# Directions for this task:
Would you please return the lines of the entries below starting at the line that has "None end in" and ending at the line that has "message lists the", both included, exactly as they are?

# Data extract:

Lemma simulate_returns pl p s :
  returns (simulate cfg vault keeper pl p s) (λ out, same_route pl out.2).
Proof.
  unfold simulate. apply (returns_bind _ _ (λ o, ∀ out, o = Some out → same_route pl out.2)).
  - generalize (pl_repay_amount pl), (pl_amount_in pl), 0, (@None string).
    induction SIM_FUEL as [|n IH]; intros r a b l; cbn [simulate_loop returns]; [done|].
    apply returns_bind_any; intros mb. destruct (b <=? mb).
    2:{ intros out [= <-]. apply same_route_refl. }
    apply (returns_bind _ _ (λ it, ∀ out, it = inl out → same_route pl out.2)).
    + unfold iterate. apply returns_catch.
      * apply returns_bind_any; intros _. intros out [= <-].
        destruct (b =? 0); by split_and!.
      * intros e. destruct (is_ContractLogicError e).
        -- unfold on_revert. destruct (bare_revert _); [by intros out [= <-]; apply same_route_refl|].
           apply returns_bind_any; intros mb'. destruct (_ || _).
           ++ intros out [= <-]. apply same_route_refl.
           ++ apply returns_bind_any; intros q. by intros out.
        -- destruct (is_Exception e); [|done]. intros out [= <-]. apply same_route_refl.
    + intros [out|[[[r' a'] b'] l']] Hit; [|apply IH]. intros ? [= <-]. by apply Hit.
  - intros [out|] Ho; [|done]. cbn. by apply Ho.
Qed.
(* ===== verification/AbiSpec.v ===== *)
(** * The ABI layer: theorems

    The tables against the Solidity sources; which mandates and calls web3 can encode; every
    request of the typed clients is well typed. *)
From S2P Require Import Prelude PyFloat PyText Config State InFlight Breaker Observability Models.
From S2P Require Import Risk Events Io Logic World Api Chain Simulator Submitter Abi.

(** Look a function up in a concrete table. *)
Ltac resolve_fn :=
  match goal with
  | |- context [find_fn ?t ?n] =>
      let r := eval vm_compute in (find_fn t n) in change (find_fn t n) with r
  end; cbn [f_inputs].

(** ** Mandates on the wire *)
Section mandates.
Context `{U : EthUtils}.

(** Conformance, one component at a time. *)
Lemma conforms_nil : conforms (TTuple []) (VList []) = true.
Proof. done. Qed.

Lemma conforms_cons n t cs v vs :
  conforms (TTuple ((n, t) :: cs)) (VList (v :: vs)) = conforms t v && conforms (TTuple cs) (VList vs).
Proof. done. Qed.

Lemma conforms_address a : conforms TAddress (VAddress a) = true ↔ checksummed a.
Proof. apply is_checksummed_spec. Qed.

Lemma conforms_uint bits n : conforms (TUint bits) (VInt n) = true ↔ 0 ≤ n < 2 ^ bits.
Proof. apply in_uint_spec. Qed.

Lemma conforms_addresses l :
  conforms (TArray TAddress) (VList (VAddress <$> l)) = true ↔ Forall checksummed l.
Proof.
  cbn [conforms]. rewrite forallb_forall, Forall_forall. setoid_rewrite <-is_checksummed_spec.
  split; intros H x Hx.
  - apply (H (VAddress x)). apply list_elem_of_In. by apply list_elem_of_fmap_2.
  - apply list_elem_of_In, list_elem_of_fmap in Hx as (a & -> & Ha). by apply H.
Qed.

(** The 256-bit fields of a mandate. *)
Definition uint256_fields (p : RiskParams) : list Z :=
  [rp_hf_trigger_bps p; rp_hf_target_base_bps p; rp_vol_coeff_k p; rp_hf_target_max_bps p;
   rp_nonce p; rp_deadline p].

Definition mandate_value (p : RiskParams) : abi_value := VList (of_sol <$> to_solidity_tuple p).

Lemma mandate_conforms p :
  RiskParams_wf p →
  conforms (TTuple Sol.RiskParams_struct) (mandate_value p) = true ↔
  Forall (λ n, n < 2 ^ 256) (uint256_fields p).
Proof.
  intros (?&?&?&?&Hs&Hc&?&?&Hb&Hl). unfold BPS in *.
  unfold mandate_value, uint256_fields, Sol.RiskParams_struct, to_solidity_tuple.
  rewrite !fmap_cons, fmap_nil. cbn [of_sol].
  rewrite !conforms_cons, conforms_nil, !andb_true_iff, conforms_address, conforms_addresses,
    !conforms_uint, !Forall_cons, Forall_nil.
  intuition lia.
Qed.

(** What [protection_call] builds is encodable up to the widths of the numbers. *)
Lemma execute_args_conform a p :
  ea_params a = to_solidity_tuple p →
  args_conform vault_abi "executeProtection" (cc_args (execute_call a)) = true ↔
  conforms (TTuple Sol.RiskParams_struct) (mandate_value p) = true ∧
  forallb (in_uint 8) (ea_sig a) = true ∧
  checksummed (ea_debt_asset a) ∧ in_uint 256 (ea_repay_amount a) = true ∧
  checksummed (ea_collateral_asset a) ∧ in_uint 256 (ea_amount_in_maximum a) = true ∧
  in_uint 24 (ea_fee_tier a) = true ∧ in_uint 256 (ea_hf_target_bps a) = true.
Proof.
  intros Hp. unfold execute_call, mk_call, args_conform. cbn [cc_args].
  rewrite Hp. fold (mandate_value p).
  change (find_fn vault_abi "executeProtection") with (Some (fn "executeProtection" Nonpayable
    [("p", TTuple Sol.RiskParams_struct); ("sig", TBytes); ("debtAsset", TAddress);
     ("repayAmount", TUint 256); ("collateralAsset", TAddress); ("amountInMaximum", TUint 256);
     ("uniFeeTier", TUint 24); ("hfTargetBps", TUint 256)]%string [])).
  cbn [f_inputs fn]. unfold mandate_value.
  rewrite !conforms_cons, conforms_nil, !andb_true_iff, !conforms_address. tauto.
Qed.

Lemma fromhex_bytes s l : fromhex s = Ok l → forallb (in_uint 8) l = true.
Proof.
  assert (∀ n s l, (String.length s ≤ n)%nat → fromhex s = Ok l → forallb (in_uint 8) l = true)
    as H; [|by apply (H (String.length s))].
  clear. induction n as [|n IH]; intros s l Hn H.
  - destruct s; cbn in *; [by simplify_eq|lia].
  - destruct s as [|c s]; cbn [fromhex] in H; [by simplify_eq|].
    cbn [String.length] in Hn.
    destruct (is_space c); [apply (IH s); [lia|done]|].
    destruct s as [|c2 s]; [done|]. cbn [String.length] in Hn.
    destruct (hex_digit c) as [h|] eqn:Eh; [|done].
    destruct (hex_digit c2) as [l2|] eqn:El; [|done].
    apply res_bind_ok in H as (r & Hr & [= <-]). cbn [forallb].
    apply andb_true_iff. split; [|apply (IH s); [lia|done]].
    apply in_uint_spec. unfold hex_digit in *. repeat case_match; simplify_eq; lia.
Qed.

Lemma mapM_res_Forall {A B} (f : A → res B) (P : B → Prop) l l' :
  (∀ a b, f a = Ok b → P b) → mapM_res f l = Ok l' → Forall P l'.
Proof.
  intros Hf. revert l'. induction l as [|x l IH]; intros l' H; cbn in H; simplify_eq; [constructor|].
  apply res_bind_ok in H as (y & Hy & (ys & Hys & [= <-])%res_bind_ok). constructor; eauto.
Qed.
End mandates.

(** C19: Which accepted mandates web3 can put on the wire.  For a mandate the model's validators
    accepted, [hashRiskParams] can be encoded exactly when its six 256-bit numbers are below
    2^256, and [executeProtection], as the simulator and the submitter build it from any plan,
    exactly when in addition the repayment, the maximum input, the fee tier and the target fit
    their widths: everything else the ABI demands (checksummed addresses, 16-bit slippage and
    cost, a decoded signature) the validators already guarantee.  The validators bound those
    six numbers from below only, so an accepted mandate need not be encodable. *)
Theorem mandate_encodable `{U : EthUtils} `{!EthUtilsLaws U} vault pl p s sig repay amount_in_max k a :
  checksummed vault → RiskParams_wf p → fromhex s = Ok sig →
  protection_call vault pl p sig repay amount_in_max k = Ok a →
  (encodable (hash_call vault (to_solidity_tuple p)) = true ↔
   Forall (λ n, n < 2 ^ 256) (uint256_fields p)) ∧
  (encodable (execute_call a) = true ↔
   Forall (λ n, n < 2 ^ 256) (uint256_fields p) ∧ 0 ≤ repay < 2 ^ 256 ∧
   0 ≤ amount_in_max < 2 ^ 256 ∧ 0 ≤ pl_fee_tier pl < 2 ^ 24 ∧
   0 ≤ pl_hf_target_bps pl < 2 ^ 256).
Proof.
  intros Hv Hp Hs Ha. apply is_checksummed_spec in Hv as Hv'.
  unfold protection_call in Ha. apply res_bind_ok in Ha as (d & Hd & (c & Hc & [= <-])%res_bind_ok).
  apply checksum_idemp in Hd, Hc. unfold encodable. split.
  - cbn [hash_call mk_call cc_address cc_abi cc_fn cc_args]. rewrite Hv', andb_true_l.
    unfold args_conform. change (find_fn vault_abi "hashRiskParams") with
      (Some (fn "hashRiskParams" View [("p"%string, TTuple Sol.RiskParams_struct)] [(""%string, TFixed 32)])).
    cbn [f_inputs fn]. fold (mandate_value p).
    by rewrite conforms_cons, conforms_nil, andb_true_r, mandate_conforms.
  - change (cc_address (execute_call _)) with vault. rewrite Hv', andb_true_l.
    change (cc_abi (execute_call _)) with vault_abi.
    change (cc_fn (execute_call _)) with "executeProtection"%string.
    rewrite (execute_args_conform _ p), mandate_conforms, !in_uint_spec by done. cbn.
    apply fromhex_bytes in Hs. unfold checksummed. tauto.
Qed.

(** An accepted mandate that cannot be encoded. *)
Definition mandate_wide : RiskParams := {|
  rp_borrower := "0xb"; rp_hf_trigger_bps := 13500; rp_hf_target_base_bps := 14000;
  rp_vol_coeff_k := 0; rp_hf_target_max_bps := 16000; rp_max_slippage_bps := 50;
  rp_max_cost_bps := 150; rp_allowed_collaterals := ["0xc"%string]; rp_nonce := 2 ^ 256;
  rp_deadline := 4102444800 |}.

Definition plan_wide : RescuePlan := {|
  pl_borrower := "0xb"; pl_debt_asset := "0xd"; pl_repay_amount := 5; pl_collateral_asset := "0xc";
  pl_fee_tier := 500; pl_amount_in := 7; pl_hf_target_bps := 14000; pl_max_slippage_bps := 50 |}.

Lemma mandate_encodable_witness :
  let a := match protection_call (H := eth_plain) "0xva" plan_wide mandate_wide [1; 255] 5 7 "0xk" with
           | Ok a => Some a | Err _ => None end in
  RiskParams_validate (H := eth_plain) mandate_wide = Ok mandate_wide ∧
  ¬ encodable (U := eth_plain) (hash_call "0xva" (to_solidity_tuple mandate_wide)) = true ∧
  match a with Some a => ¬ encodable (U := eth_plain) (execute_call a) = true | None => False end.
Proof.
  destruct (mandate_encodable (U := eth_plain) "0xva" plan_wide mandate_wide "01ff" [1; 255] 5 7 "0xk"
    {| ea_vault := "0xva"; ea_params := to_solidity_tuple mandate_wide; ea_sig := [1; 255];
       ea_debt_asset := "0xd"; ea_repay_amount := 5; ea_collateral_asset := "0xc";
       ea_amount_in_maximum := 7; ea_fee_tier := 500; ea_hf_target_bps := 14000; ea_from := "0xk" |})
    as [H1 H2]; [done| |done|done|].
  { unfold RiskParams_wf, BPS. cbn. split_and!; try lia; repeat constructor. }
  assert (¬ Forall (λ n, n < 2 ^ 256) (uint256_fields mandate_wide)) as Hn.
  { intros H. by apply (Forall_cons_1 _ _ _) in H as [_ (_&(_&(_&(Hn&_)%Forall_cons)%Forall_cons)%Forall_cons)%Forall_cons]. }
  split_and!; [by vm_compute|by rewrite H1|].
  change (¬ encodable (U := eth_plain) (execute_call
    {| ea_vault := "0xva"; ea_params := to_solidity_tuple mandate_wide; ea_sig := [1; 255];
       ea_debt_asset := "0xd"; ea_repay_amount := 5; ea_collateral_asset := "0xc";
       ea_amount_in_maximum := 7; ea_fee_tier := 500; ea_hf_target_bps := 14000; ea_from := "0xk" |}) = true).
  rewrite H2. tauto.
Defined.

(** ** The tables and the contracts *)

(** The ABI layer against the Solidity sources.  Every function of the pool, provider,
    oracle, quoter and router tables is declared so in contracts/src/interfaces, and every
    function LiquidationShieldVault.sol declares is in the exported vault ABI; the result
    components the clients read by position are the ones they name; the EIP-712 type string
    built from the ABI's struct is the preimage of [RISK_PARAMS_TYPEHASH], and the typed-data
    message lists the struct's components in order with the values of the ABI tuple. *)
Theorem abi_mirrors_contracts (p : RiskParams) :
  (Forall (.∈ Sol.IPool) AAVE_POOL_ABI ∧
   Forall (.∈ Sol.IPoolAddressesProvider) POOL_ADDRESSES_PROVIDER_ABI ∧
   Forall (.∈ Sol.IPriceOracleGetter) AAVE_ORACLE_ABI ∧
   Forall (.∈ Sol.IQuoterV2) QUOTER_V2_ABI ∧ Forall (.∈ Sol.ISwapRouter02) SWAP_ROUTER_ABI ∧
   Forall (.∈ vault_abi) Sol.LiquidationShieldVault) ∧
  (output_names <$> find_fn AAVE_POOL_ABI "getUserAccountData" = Some
     ["totalCollateralBase"; "totalDebtBase"; "availableBorrowsBase";
      "currentLiquidationThreshold"; "ltv"; "healthFactor"]%string ∧
   (λ f, (output_names f !! 0, output_names f !! 8, output_names f !! 10)%nat)
     <$> find_fn AAVE_POOL_ABI "getReserveData" =
     Some (Some "configuration", Some "aTokenAddress", Some "variableDebtTokenAddress")%string ∧
   (λ f, (output_names f !! 1, output_names f !! 3)%nat)
     <$> find_fn CHAINLINK_AGGREGATOR_ABI "latestRoundData" =
     Some (Some "answer", Some "updatedAt")%string ∧
   output_names <$> find_fn QUOTER_V2_ABI "quoteExactOutputSingle" = Some
     ["amountIn"; "sqrtPriceX96After"; "initializedTicksCrossed"; "gasEstimate"]%string) ∧
  ((λ f, match f_inputs f with [(_, TTuple cs)] => encode_type "RiskParams" cs | _ => ""%string end)
     <$> find_fn vault_abi "hashRiskParams" = Some Sol.RISK_PARAMS_TYPE ∧
   (eip712_message p).*1 = Sol.RiskParams_struct.*1 ∧ (eip712_message p).*2 = to_solidity_tuple p).
Proof.
  split_and!; try reflexivity;
    repeat constructor; repeat first [apply list_elem_of_here | apply list_elem_of_further].
Qed.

# Answer for the task:
           | Ok a => Some a | Err _ => None end in
  RiskParams_validate (H := eth_plain) mandate_wide = Ok mandate_wide ∧
  ¬ encodable (U := eth_plain) (hash_call "0xva" (to_solidity_tuple mandate_wide)) = true ∧
  match a with Some a => ¬ encodable (U := eth_plain) (execute_call a) = true | None => False end.
Proof.
  destruct (mandate_encodable (U := eth_plain) "0xva" plan_wide mandate_wide "01ff" [1; 255] 5 7 "0xk"
    {| ea_vault := "0xva"; ea_params := to_solidity_tuple mandate_wide; ea_sig := [1; 255];
       ea_debt_asset := "0xd"; ea_repay_amount := 5; ea_collateral_asset := "0xc";
       ea_amount_in_maximum := 7; ea_fee_tier := 500; ea_hf_target_bps := 14000; ea_from := "0xk" |})
    as [H1 H2]; [done| |done|done|].
  { unfold RiskParams_wf, BPS. cbn. split_and!; try lia; repeat constructor. }
  assert (¬ Forall (λ n, n < 2 ^ 256) (uint256_fields mandate_wide)) as Hn.
  { intros H. by apply (Forall_cons_1 _ _ _) in H as [_ (_&(_&(_&(Hn&_)%Forall_cons)%Forall_cons)%Forall_cons)%Forall_cons]. }
  split_and!; [by vm_compute|by rewrite H1|].
  change (¬ encodable (U := eth_plain) (execute_call
    {| ea_vault := "0xva"; ea_params := to_solidity_tuple mandate_wide; ea_sig := [1; 255];
       ea_debt_asset := "0xd"; ea_repay_amount := 5; ea_collateral_asset := "0xc";
       ea_amount_in_maximum := 7; ea_fee_tier := 500; ea_hf_target_bps := 14000; ea_from := "0xk" |}) = true).
  rewrite H2. tauto.
Defined.

(** ** The tables and the contracts *)

(** The ABI layer against the Solidity sources.  Every function of the pool, provider,
    oracle, quoter and router tables is declared so in contracts/src/interfaces, and every
    function LiquidationShieldVault.sol declares is in the exported vault ABI; the result
    components the clients read by position are the ones they name; the EIP-712 type string
    built from the ABI's struct is the preimage of [RISK_PARAMS_TYPEHASH], and the typed-data
    message lists the struct's components in order with the values of the ABI tuple. *)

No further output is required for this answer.